### TASK DETAILS
Extract all lines that hold "base" from the records below.

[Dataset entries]

(** * The decision engine of the workflow client: event handler, workflow
    context and workflow definition adapter.

    Shallow embedding of [client/flow/event_handlers.go], of the types of
    [client/flow/worker_interfaces.go] and of the workflow definition adapter
    ([workflowDefinition], [contextImpl]).  Go pointers to optional values are
    [option]s, maps are [gmap]s, [int32] is [Z] with its wrap-around written
    out, and a Go panic is an explicit outcome of every effectful function.
    The coroutine package and the user workflow code, which the adapter runs
    but which are not among the sources, are a parameter: a [Runtime].
    Module [metrics] embeds the reporter of the stress runs, [SimpleReporter]
    with its stop watch. *)

From Stdlib Require Import ZArith List Lia.
From Stdlib Require Import Strings.String Strings.Byte.
From stdpp Require Import base option gmap strings pretty.

Local Open Scope Z_scope.
Local Open Scope string_scope.
Local Open Scope list_scope.

(** ** Basic data *)

(** [[]byte]; a nil slice and an empty slice are both the empty list. *)
Definition bytes := list Byte.byte.

(** [[]byte(s)] for a Go string [s]. *)
Definition bytes_of_string (s : string) : bytes := list_byte_of_string s.

(** Two's complement wrap-around of [int32] arithmetic. *)
Definition wrap32 (z : Z) : Z := (z + 2 ^ 31) mod 2 ^ 32 - 2 ^ 31.

Definition MaxInt32 : Z := 2 ^ 31 - 1.
Definition MinInt32 : Z := - 2 ^ 31.
(** * synapse: the multiplexing client and the cluster client

    A shallow embedding of the per-connection client (waiters, write path,
    reader loop, shutdown) and of the cluster client of [client_pool.go]
    (dial fan-out, status), with the properties of the specification
    stated over it.

    Conventions.
    - A [uint64]/[uint32] is a [Z] with its wrap-around written out.
    - A [[]byte] is the list of its visible bytes; a Go [string] is a
      [string].
    - A [*waiter] is a location in a store of waiters, so that the pending
      map, the writing channel, the free list and the caller share one
      object.
    - A goroutine that blocks (on [sema.Wait], on [wg.Wait], on a full
      channel) is a computation that parks; the code that follows the
      blocking call is a definition of its own ([*_resume]) that is run
      again from the later state. *)

From Stdlib Require Import ZArith List Lia Bool Sorting.Sorted.
From Stdlib Require Import Strings.String Strings.Byte.
From stdpp Require Import base option list gmap.

Local Open Scope Z_scope.

(** ** Bytes and fixed-width integers *)

Definition u8 (b : byte) : Z := Z.of_N (Byte.to_N b).

Definition byte_of_Z (z : Z) : byte :=
  match Byte.of_N (Z.to_N (z mod 256)) with
  | Some b => b
  | None => x00
  end.

(** Big-endian value of a byte string. *)
Definition be (bs : list byte) : Z :=
  fold_left (fun acc b => acc * 256 + u8 b) bs 0.

(** Reinterpretation of an unsigned [bits]-bit value as two's complement. *)
Definition signed (bits : Z) (z : Z) : Z :=
  if z <? 2 ^ (bits - 1) then z else z - 2 ^ bits.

### RESULT OF THE TASK
From stdpp Require Import base option gmap strings pretty.
From stdpp Require Import base option list gmap.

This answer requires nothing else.